SUPPLIED MATERIAL: Begin
Lemma nonpositive_amount_rejected_scenario :
  (∀ formatPrice,
     Hook.validatePaymentAmount formatPrice 0 40 100
     = {| Hook.isValid := false; Hook.message := Some "Valor deve ser maior que zero" |})
  ∧ Hook.addPaymentPartial Scenario.pg_thrown None 6 "p2" "o1"
      {| Hook.form_payment_type := Db.pix; Hook.form_amount := 0; Hook.form_notes := None |}
      Scenario.after_pix
    = (None,
       {| Hook.hook := {| Hook.loading := false;
                          Hook.error := Some "Erro ao adicionar pagamento" |};
          Hook.remote := Hook.remote Scenario.after_pix |}).
Proof.
  split.
  - intros formatPrice.
    apply (proj1 (nonpositive_amount_rejected (Other:=unit) formatPrice
                    Scenario.pg_thrown 0 eq_refl)).
  - by_running.
Defined.

(** ** Deleting a payment *)

(** C7: DELETE has no trigger, so [pdv_sales] is the same after it; the
    server's paid total of the order drops by the amount of a deleted
    confirmed payment, and [is_order_fully_paid] then compares that smaller
    total; [removePaymentPartial] is exactly this DELETE.  In the scenario the
    order paid in full is no longer fully paid once its second payment is
    deleted, and its row still carries the timestamp of the touch. *)
Theorem delete_payment_skips_recomputation :
  (∀ (Other : Type) (d : Db.database Other) payment_id,
     Db.pdv_sales (Db.delete_payment payment_id d) = Db.pdv_sales d) ∧
  (∀ (Other : Type) (d : Db.database Other) payment_id r,
     Db.pdv_order_payments d !! payment_id = Some r →
     Db.status r = Some Db.confirmed →
     Db.get_order_payment_total (Db.delete_payment payment_id d) (Db.order_id r)
     = Db.get_order_payment_total d (Db.order_id r) - Db.amount r) ∧
  (∀ (Other : Type) (w : Hook.world (Other:=Other)) payment_id,
     Hook.removePaymentPartial None payment_id w
     = (true,
        {| Hook.hook := {| Hook.loading := false; Hook.error := None |};
           Hook.remote := Db.delete_payment payment_id (Hook.remote w) |})) ∧
  (∃ (d : Db.database unit) payment_id order_uuid,
     Db.is_order_fully_paid d order_uuid = true ∧
     Db.is_order_fully_paid (Db.delete_payment payment_id d) order_uuid = false ∧
     Db.pdv_sales (Db.delete_payment payment_id d) = Db.pdv_sales d).
Proof.
  split; [|split; [|split]].
  - reflexivity.
  - intros Other d payment_id r Hk Hconfirmed.
    rewrite (get_order_payment_total_delete d payment_id r _ Hk).
    rewrite decide_True; [reflexivity|]. now split.
  - reflexivity.
  - exists (Hook.remote Scenario.after_dinheiro), "p2"%string, "o1"%string.
    repeat split; by_running.
Qed.

Lemma delete_payment_skips_recomputation_scenario :
  Db.get_order_payment_total
    (Db.delete_payment "p2" (Hook.remote Scenario.after_dinheiro)) "o1" = 10000 - 6000.
Proof.
  destruct delete_payment_skips_recomputation as (_ & Htotal & _).
  apply (Htotal unit (Hook.remote Scenario.after_dinheiro) "p2"%string
           (Db.new_row 7 Scenario.dinheiro60_values)).
  - by_running.
  - reflexivity.
Defined.

(** ** Reading the payments of an order *)

Section Fetch.
Context {Other : Type}.
Implicit Types (w : Hook.world (Other:=Other)).

#[local] Instance created_le_total : Total Hook.created_le.
Proof.
  intros p q. unfold Hook.created_le.
  destruct (Hook.created_at p), (Hook.created_at q); auto. lia.
Qed.

Lemma getOrderPayments_failed e orderId w :
  Hook.getOrderPayments (Some e) orderId w
  = ([], {| Hook.hook :=
              {| Hook.loading := Hook.loading (Hook.hook w);
                 Hook.error := Some (Hook.message_of e "Erro ao buscar pagamentos") |};
            Hook.remote := Hook.remote w |}).
Proof. reflexivity. Qed.

Lemma getOrderPayments_sorted orderId w :
  Sorted Hook.created_le (Hook.getOrderPayments None orderId w).1.
Proof. unfold Hook.getOrderPayments; simpl. apply (Sorted_merge_sort _). Qed.

Lemma getOrderPayments_elem orderId w p :
  p ∈ (Hook.getOrderPayments None orderId w).1 ↔
  ∃ k r, Db.pdv_order_payments (Hook.remote w) !! k = Some r ∧
         Db.order_id r = orderId ∧ p = Hook.to_PaymentPartial (k, r).
Proof.
  rewrite (getOrderPayments_rows orderId w), list_elem_of_fmap. split.
  - intros ([k r] & -> & Hin). apply list_elem_of_filter in Hin as [Hord Hin].
    apply elem_of_map_to_list in Hin. eauto.
  - intros (k & r & Hk & Hord & ->). exists (k, r). split; [reflexivity|].
    apply list_elem_of_filter. split; [exact Hord|]. now apply elem_of_map_to_list.
Qed.

End Fetch.

(** C9: when the fetch fails, [getOrderPayments] returns the empty list and
    puts the error's message (or 'Erro ao buscar pagamentos') in the [error]
    field, the rest of the state unchanged; when it succeeds, it returns
    exactly the rows of the order, in ascending order of [created_at], with
    [error] cleared. *)
Theorem getOrderPayments_failure_and_order {Other : Type} (orderId : string)
    (w : Hook.world (Other:=Other)) :
  (∀ e, Hook.getOrderPayments (Some e) orderId w
        = ([], {| Hook.hook :=
                    {| Hook.loading := Hook.loading (Hook.hook w);
                       Hook.error := Some (Hook.message_of e "Erro ao buscar pagamentos") |};
                  Hook.remote := Hook.remote w |})) ∧
  (let out := Hook.getOrderPayments None orderId w in
   Sorted Hook.created_le out.1 ∧
   out.1 ≡ₚ Hook.to_PaymentPartial <$>
              filter (λ kr, Db.order_id kr.2 = orderId)
                     (map_to_list (Db.pdv_order_payments (Hook.remote w))) ∧
   (∀ p, p ∈ out.1 ↔
         ∃ k r, Db.pdv_order_payments (Hook.remote w) !! k = Some r ∧
                Db.order_id r = orderId ∧ p = Hook.to_PaymentPartial (k, r)) ∧
   out.2 = {| Hook.hook := {| Hook.loading := Hook.loading (Hook.hook w);
                              Hook.error := None |};
              Hook.remote := Hook.remote w |}).
Proof.
  split.
  - intros e. apply getOrderPayments_failed.
  - repeat split.
    + apply getOrderPayments_sorted.
    + apply getOrderPayments_rows.
    + apply getOrderPayments_elem.
    + apply getOrderPayments_elem.
Qed.

(** ** Adding a payment *)

(** C10: whatever [addPaymentPartial] is given, the row it returns has status
    confirmed, and every row of [pdv_order_payments] after the call was there
    before or is the row of the new key, with status confirmed. *)
Theorem addPaymentPartial_inserts_confirmed {Other : Type}
    (pg_thrown : Db.pg_error → Hook.thrown) (net : option Hook.thrown) (now : Z)
    (gen_random_uuid orderId : string) (paymentData : Hook.PaymentFormData)
    (w : Hook.world (Other:=Other)) :
  let out := Hook.addPaymentPartial pg_thrown net now gen_random_uuid orderId paymentData w in
  (∀ p, out.1 = Some p → Hook.status p = Some Db.confirmed) ∧
  (∀ k r, Db.pdv_order_payments (Hook.remote out.2) !! k = Some r →
          Db.pdv_order_payments (Hook.remote w) !! k = Some r
          ∨ (k = gen_random_uuid ∧ Db.status r = Some Db.confirmed)).
Proof.
  unfold Hook.addPaymentPartial, Hook.insert_single, Hook.wire; simpl.
  destruct net as [e|]; simpl.
  { split; [discriminate|]. auto. }
  destruct (Js.to_numeric (Hook.form_amount paymentData)) as [c|]; simpl.
  2:{ split; [discriminate|]. auto. }
  destruct (Db.insert_payment _ _ _ _) as [[d' kr]|e] eqn:Hins; simpl.
  2:{ split; [discriminate|]. auto. }
  destruct (insert_payment_ok _ _ _ _ _ _ Hins) as (_ & _ & -> & ->).
  split.
  - intros p [= <-]. reflexivity.
  - intros k r. rewrite update_order_payment_status_payments. simpl.
    rewrite lookup_insert. case_decide as Hk.
    + intros [= <-]. right. split; [now symmetry|reflexivity].
    + auto.
Qed.

Lemma addPaymentPartial_inserts_confirmed_scenario :
  ∃ p, (Hook.addPaymentPartial Scenario.pg_thrown None 5 "p1" "o1" Scenario.pix40
          (Scenario.on Scenario.empty_ledger)).1 = Some p
       ∧ Hook.status p = Some Db.confirmed.
Proof.
  eexists. split; [by_running|].
  apply (proj1 (addPaymentPartial_inserts_confirmed Scenario.pg_thrown None 5 "p1" "o1"
                  Scenario.pix40 (Scenario.on Scenario.empty_ledger))).
  by_running.
Defined.

(** * Further properties of the hook and of the migration *)

(** ** [getPaymentSummary] *)

(** X1: in the summary, the subtotal of each method is what adding up, from 0
    and in list order, the amounts of the confirmed payments of that method
    gives, and [total] is what adding up the amounts of all the confirmed
    payments gives. *)
Theorem getPaymentSummary_subtotals (payments : list Hook.PaymentPartial) :
  let summary := Hook.getPaymentSummary payments in
  (∀ t, Hook.by_method t summary
        = Hook.added_up
            (filter (λ p, Hook.status p = Some Db.confirmed ∧ Hook.payment_type p = t)
                    payments)) ∧
  Hook.total summary
  = Hook.added_up (filter (λ p, Hook.status p = Some Db.confirmed) payments).
Proof.
  intros summary. split.
  - intros t. apply getPaymentSummary_by_method.
  - apply getPaymentSummary_total.
Qed.

(** X2: payments that are not confirmed (pending, cancelled, no status) change
    nothing in the summary, wherever they stand in the list. *)
Theorem getPaymentSummary_ignores_unconfirmed (payments : list Hook.PaymentPartial) :
  Hook.getPaymentSummary (filter (λ p, Hook.status p = Some Db.confirmed) payments)
  = Hook.getPaymentSummary payments.
Proof.
  apply PaymentSummary_eq.
  - intros t. rewrite !getPaymentSummary_by_method.
    rewrite list_filter_filter. f_equal.
    apply list_filter_iff. intros p. tauto.
  - rewrite !getPaymentSummary_total. rewrite list_filter_filter. f_equal.
    apply list_filter_iff. intros p. tauto.
Qed.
SUPPLIED MATERIAL: End
§ **YOUR ASSIGNMENT**
Filter the records down to the lines that contain the string "returns", and copy those lines.

§ **TASK ANSWER**
(** C9: when the fetch fails, [getOrderPayments] returns the empty list and
    field, the rest of the state unchanged; when it succeeds, it returns
(** C10: whatever [addPaymentPartial] is given, the row it returns has status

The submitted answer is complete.